Instructions to follow:
I'd like every record written out again, exactly as it is.

(Saved data entries)
(** C30: the loader answers no request of its own test kernel. In an image of 64-bit words that
    holds the kernel's request section, and whose other words do not include the first
    word of the loader's start marker, the scan finds no request: the kernel's
    markers, magic and identifier are not those of the loader. *)
Theorem test_kernel_requests_missed swapped before after :
  Forall (is_w 64) (before ++ after) -> ~ 0xf6b8f4bd9d19a43a ∈ before ++ after -> len (before ++ after) < 2 ^ 50 ->
  Elf.scan_requests (Elf.marker_bytes (before ++ request_words swapped ++ after)) = Ret [].
Proof.
  intros Hw Hno Hl. set (ws := before ++ request_words swapped ++ after).
  assert (Hws : Forall (is_w 64) ws).
  { apply Forall_app in Hw as [Hb Ha]. apply Forall_app. split; [done|]. apply Forall_app. split; [|done].
    destruct swapped; repeat (apply List.Forall_cons; [unfold is_w; lia|]); constructor. }
  assert (Hnm : ~ 0xf6b8f4bd9d19a43a ∈ ws).
  { subst ws. rewrite !elem_of_app in *.
    assert (Hn : ~ 0xf6b8f4bd9d19a43a ∈ request_words swapped)
      by (destruct swapped; apply (bool_decide_unpack _); vm_compute; exact I).
    tauto. }
  assert (Hlen : len (Elf.marker_bytes ws) < 2 ^ 63).
  { rewrite len_marker_bytes. subst ws. rewrite !len_app in *. assert (len (request_words swapped) = 15) by (by destruct swapped). lia. }
  unfold Elf.scan_requests. pose proof (len_marker_bytes ws). assert (0 <= len ws) by (unfold len; lia).
  apply scan_loop_none; [lia| |done|].
  - rewrite Z.sub_0_r, Z2Nat.id by (Z.to_euclidean_division_equations; lia). lia.
  - intros t Ht. rewrite Z.add_0_l in *. destruct (Elf.marker_at _ _ _) eqn:E; [|done].
    by destruct Hnm; apply (marker_needs_word ws t).
Qed.
Lemma test_kernel_requests_missed_witness :
  Elf.scan_requests (Elf.marker_bytes ([0; 1] ++ request_words false ++ [2])) = Ret [].
Proof.
  apply (test_kernel_requests_missed false [0; 1] [2]).
  - repeat (apply List.Forall_cons; [unfold is_w; lia|]). constructor.
  - apply (bool_decide_unpack _). vm_compute. exact I.
  - by vm_compute.
Defined.
End TestKernels.
(** C9, amended. With a non-empty [start_date], advancing the generator
    raises: what the date parser raises when it rejects the text (line 68),
    and otherwise [AttributeError] for [create_headers] (line 84), the class
    defining only [_create_headers]. In both cases no request has been sent,
    and the run, taken to its end, has yielded no record. *)
Theorem create_headers_is_missing kwargs st :
  start_date_input kwargs <> "" ->
  exists st',
    let e := match isoparse env (start_date_input kwargs) with
             | inl e => e
             | inr _ => AttributeError "Shopify" "create_headers"
             end in
    next (fst (shopify_partners_transactions env self kwargs st)) st
      = (Raise e, Finished, st') /\
    drain (transactions_body env self kwargs st) = ([], inl e, st') /\
    requests st' = requests st.
Proof.
  intros Hne. cbn [shopify_partners_transactions call_generator_function fst next].
  destruct (isoparse env (start_date_input kwargs)) as [e|dt] eqn:Hp.
  - rewrite (body_with_bad_start_date kwargs st e Hne Hp). by eexists.
  - destruct (body_with_start_date kwargs st dt Hne Hp) as (st' & Hb & Hr & _).
    exists st'. by rewrite Hb.
Qed.


(** C10. The call itself runs nothing: it returns the suspended generator and
    leaves the state as it was. The first log line and the [ValueError] for a
    missing [start_date], absent or empty, come with the first [next]. *)
Theorem call_defers_the_body kwargs st :
  shopify_partners_transactions env self kwargs st
    = (Suspended (transactions_body env self kwargs), st) /\
  (let g := fst (shopify_partners_transactions env self (delete "start_date" kwargs) st) in
   exists st', next g st = (Raise (ValueError "The parameter start_date is required."),
                            Finished, st') /\
               log st' = log st ++ ["Stream Shopify Partners Transactions"]) /\
  (let g := fst (shopify_partners_transactions env self
                   (<["start_date" := VStr ""]> kwargs) st) in
   exists st', next g st = (Raise (ValueError "The parameter start_date is required."),
                            Finished, st') /\
               log st' = log st ++ ["Stream Shopify Partners Transactions"]).
Proof.
  split; [done|]. split; simpl.
  - rewrite body_without_start_date; [by eexists|].
    apply start_date_input_missing. left. apply lookup_delete_eq.
  - rewrite body_without_start_date; [by eexists|].
    apply start_date_input_missing. right. apply lookup_insert_eq.
Qed.

End Generator.

(** An empty keyword dict meets the hypothesis of C3. *)
Lemma missing_start_date_raises_witness :
  exists g st',
    shopify_partners_transactions (Mock.env_answering Mock.cleaners Mock.two_edges)
      Mock.client ∅ (initial_state 0) = (g, initial_state 0) /\
    next g (initial_state 0)
      = (Raise (ValueError "The parameter start_date is required."), Finished, st') /\
    requests st' = requests (initial_state 0) /\
    forall st'', next Finished st'' = (StopIteration, Finished, st'').
Proof.
  apply (missing_start_date_raises (Mock.env_answering Mock.cleaners Mock.two_edges)
           Mock.client ∅ (initial_state 0)).
  left. reflexivity.
Defined.

(** The start date [2022-03-01] meets the hypothesis of C9. *)
Lemma create_headers_is_missing_witness :
  let env := Mock.env_answering Mock.cleaners Mock.two_edges in
  let kwargs := Mock.kwargs_from "2022-03-01" in
  let st := initial_state Mock.noon_2022_03_01 in
  exists st',
    let e := match isoparse env (start_date_input kwargs) with
             | inl e => e
             | inr _ => AttributeError "Shopify" "create_headers"
             end in
    next (fst (shopify_partners_transactions env Mock.client kwargs st)) st
      = (Raise e, Finished, st') /\
    drain (transactions_body env Mock.client kwargs st) = ([], inl e, st') /\
    requests st' = requests st.
Proof.
  intros env kwargs st.
  apply (create_headers_is_missing env Mock.client kwargs st).
  vm_compute. discriminate.
Defined.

Output below:
(** C30: the loader answers no request of its own test kernel. In an image of 64-bit words that
    holds the kernel's request section, and whose other words do not include the first
    word of the loader's start marker, the scan finds no request: the kernel's
    markers, magic and identifier are not those of the loader. *)
Theorem test_kernel_requests_missed swapped before after :
  Forall (is_w 64) (before ++ after) -> ~ 0xf6b8f4bd9d19a43a ∈ before ++ after -> len (before ++ after) < 2 ^ 50 ->
  Elf.scan_requests (Elf.marker_bytes (before ++ request_words swapped ++ after)) = Ret [].
Proof.
  intros Hw Hno Hl. set (ws := before ++ request_words swapped ++ after).
  assert (Hws : Forall (is_w 64) ws).
  { apply Forall_app in Hw as [Hb Ha]. apply Forall_app. split; [done|]. apply Forall_app. split; [|done].
    destruct swapped; repeat (apply List.Forall_cons; [unfold is_w; lia|]); constructor. }
  assert (Hnm : ~ 0xf6b8f4bd9d19a43a ∈ ws).
  { subst ws. rewrite !elem_of_app in *.
    assert (Hn : ~ 0xf6b8f4bd9d19a43a ∈ request_words swapped)
      by (destruct swapped; apply (bool_decide_unpack _); vm_compute; exact I).
    tauto. }
  assert (Hlen : len (Elf.marker_bytes ws) < 2 ^ 63).
  { rewrite len_marker_bytes. subst ws. rewrite !len_app in *. assert (len (request_words swapped) = 15) by (by destruct swapped). lia. }
  unfold Elf.scan_requests. pose proof (len_marker_bytes ws). assert (0 <= len ws) by (unfold len; lia).
  apply scan_loop_none; [lia| |done|].
  - rewrite Z.sub_0_r, Z2Nat.id by (Z.to_euclidean_division_equations; lia). lia.
  - intros t Ht. rewrite Z.add_0_l in *. destruct (Elf.marker_at _ _ _) eqn:E; [|done].
    by destruct Hnm; apply (marker_needs_word ws t).
Qed.
Lemma test_kernel_requests_missed_witness :
  Elf.scan_requests (Elf.marker_bytes ([0; 1] ++ request_words false ++ [2])) = Ret [].
Proof.
  apply (test_kernel_requests_missed false [0; 1] [2]).
  - repeat (apply List.Forall_cons; [unfold is_w; lia|]). constructor.
  - apply (bool_decide_unpack _). vm_compute. exact I.
  - by vm_compute.
Defined.
End TestKernels.
(** C9, amended. With a non-empty [start_date], advancing the generator
    raises: what the date parser raises when it rejects the text (line 68),
    and otherwise [AttributeError] for [create_headers] (line 84), the class
    defining only [_create_headers]. In both cases no request has been sent,
    and the run, taken to its end, has yielded no record. *)
Theorem create_headers_is_missing kwargs st :
  start_date_input kwargs <> "" ->
  exists st',
    let e := match isoparse env (start_date_input kwargs) with
             | inl e => e
             | inr _ => AttributeError "Shopify" "create_headers"
             end in
    next (fst (shopify_partners_transactions env self kwargs st)) st
      = (Raise e, Finished, st') /\
    drain (transactions_body env self kwargs st) = ([], inl e, st') /\
    requests st' = requests st.
Proof.
  intros Hne. cbn [shopify_partners_transactions call_generator_function fst next].
  destruct (isoparse env (start_date_input kwargs)) as [e|dt] eqn:Hp.
  - rewrite (body_with_bad_start_date kwargs st e Hne Hp). by eexists.
  - destruct (body_with_start_date kwargs st dt Hne Hp) as (st' & Hb & Hr & _).
    exists st'. by rewrite Hb.
Qed.


(** C10. The call itself runs nothing: it returns the suspended generator and
    leaves the state as it was. The first log line and the [ValueError] for a
    missing [start_date], absent or empty, come with the first [next]. *)
Theorem call_defers_the_body kwargs st :
  shopify_partners_transactions env self kwargs st
    = (Suspended (transactions_body env self kwargs), st) /\
  (let g := fst (shopify_partners_transactions env self (delete "start_date" kwargs) st) in
   exists st', next g st = (Raise (ValueError "The parameter start_date is required."),
                            Finished, st') /\
               log st' = log st ++ ["Stream Shopify Partners Transactions"]) /\
  (let g := fst (shopify_partners_transactions env self
                   (<["start_date" := VStr ""]> kwargs) st) in
   exists st', next g st = (Raise (ValueError "The parameter start_date is required."),
                            Finished, st') /\
               log st' = log st ++ ["Stream Shopify Partners Transactions"]).
Proof.
  split; [done|]. split; simpl.
  - rewrite body_without_start_date; [by eexists|].
    apply start_date_input_missing. left. apply lookup_delete_eq.
  - rewrite body_without_start_date; [by eexists|].
    apply start_date_input_missing. right. apply lookup_insert_eq.
Qed.

End Generator.

(** An empty keyword dict meets the hypothesis of C3. *)
Lemma missing_start_date_raises_witness :
  exists g st',
    shopify_partners_transactions (Mock.env_answering Mock.cleaners Mock.two_edges)
      Mock.client ∅ (initial_state 0) = (g, initial_state 0) /\
    next g (initial_state 0)
      = (Raise (ValueError "The parameter start_date is required."), Finished, st') /\
    requests st' = requests (initial_state 0) /\
    forall st'', next Finished st'' = (StopIteration, Finished, st'').
Proof.
  apply (missing_start_date_raises (Mock.env_answering Mock.cleaners Mock.two_edges)
           Mock.client ∅ (initial_state 0)).
  left. reflexivity.
Defined.

(** The start date [2022-03-01] meets the hypothesis of C9. *)
Lemma create_headers_is_missing_witness :
  let env := Mock.env_answering Mock.cleaners Mock.two_edges in
  let kwargs := Mock.kwargs_from "2022-03-01" in
  let st := initial_state Mock.noon_2022_03_01 in
  exists st',
    let e := match isoparse env (start_date_input kwargs) with
             | inl e => e
             | inr _ => AttributeError "Shopify" "create_headers"
             end in
    next (fst (shopify_partners_transactions env Mock.client kwargs st)) st
      = (Raise e, Finished, st') /\
    drain (transactions_body env Mock.client kwargs st) = ([], inl e, st') /\
    requests st' = requests st.
Proof.
  intros env kwargs st.
  apply (create_headers_is_missing env Mock.client kwargs st).
  vm_compute. discriminate.
Defined.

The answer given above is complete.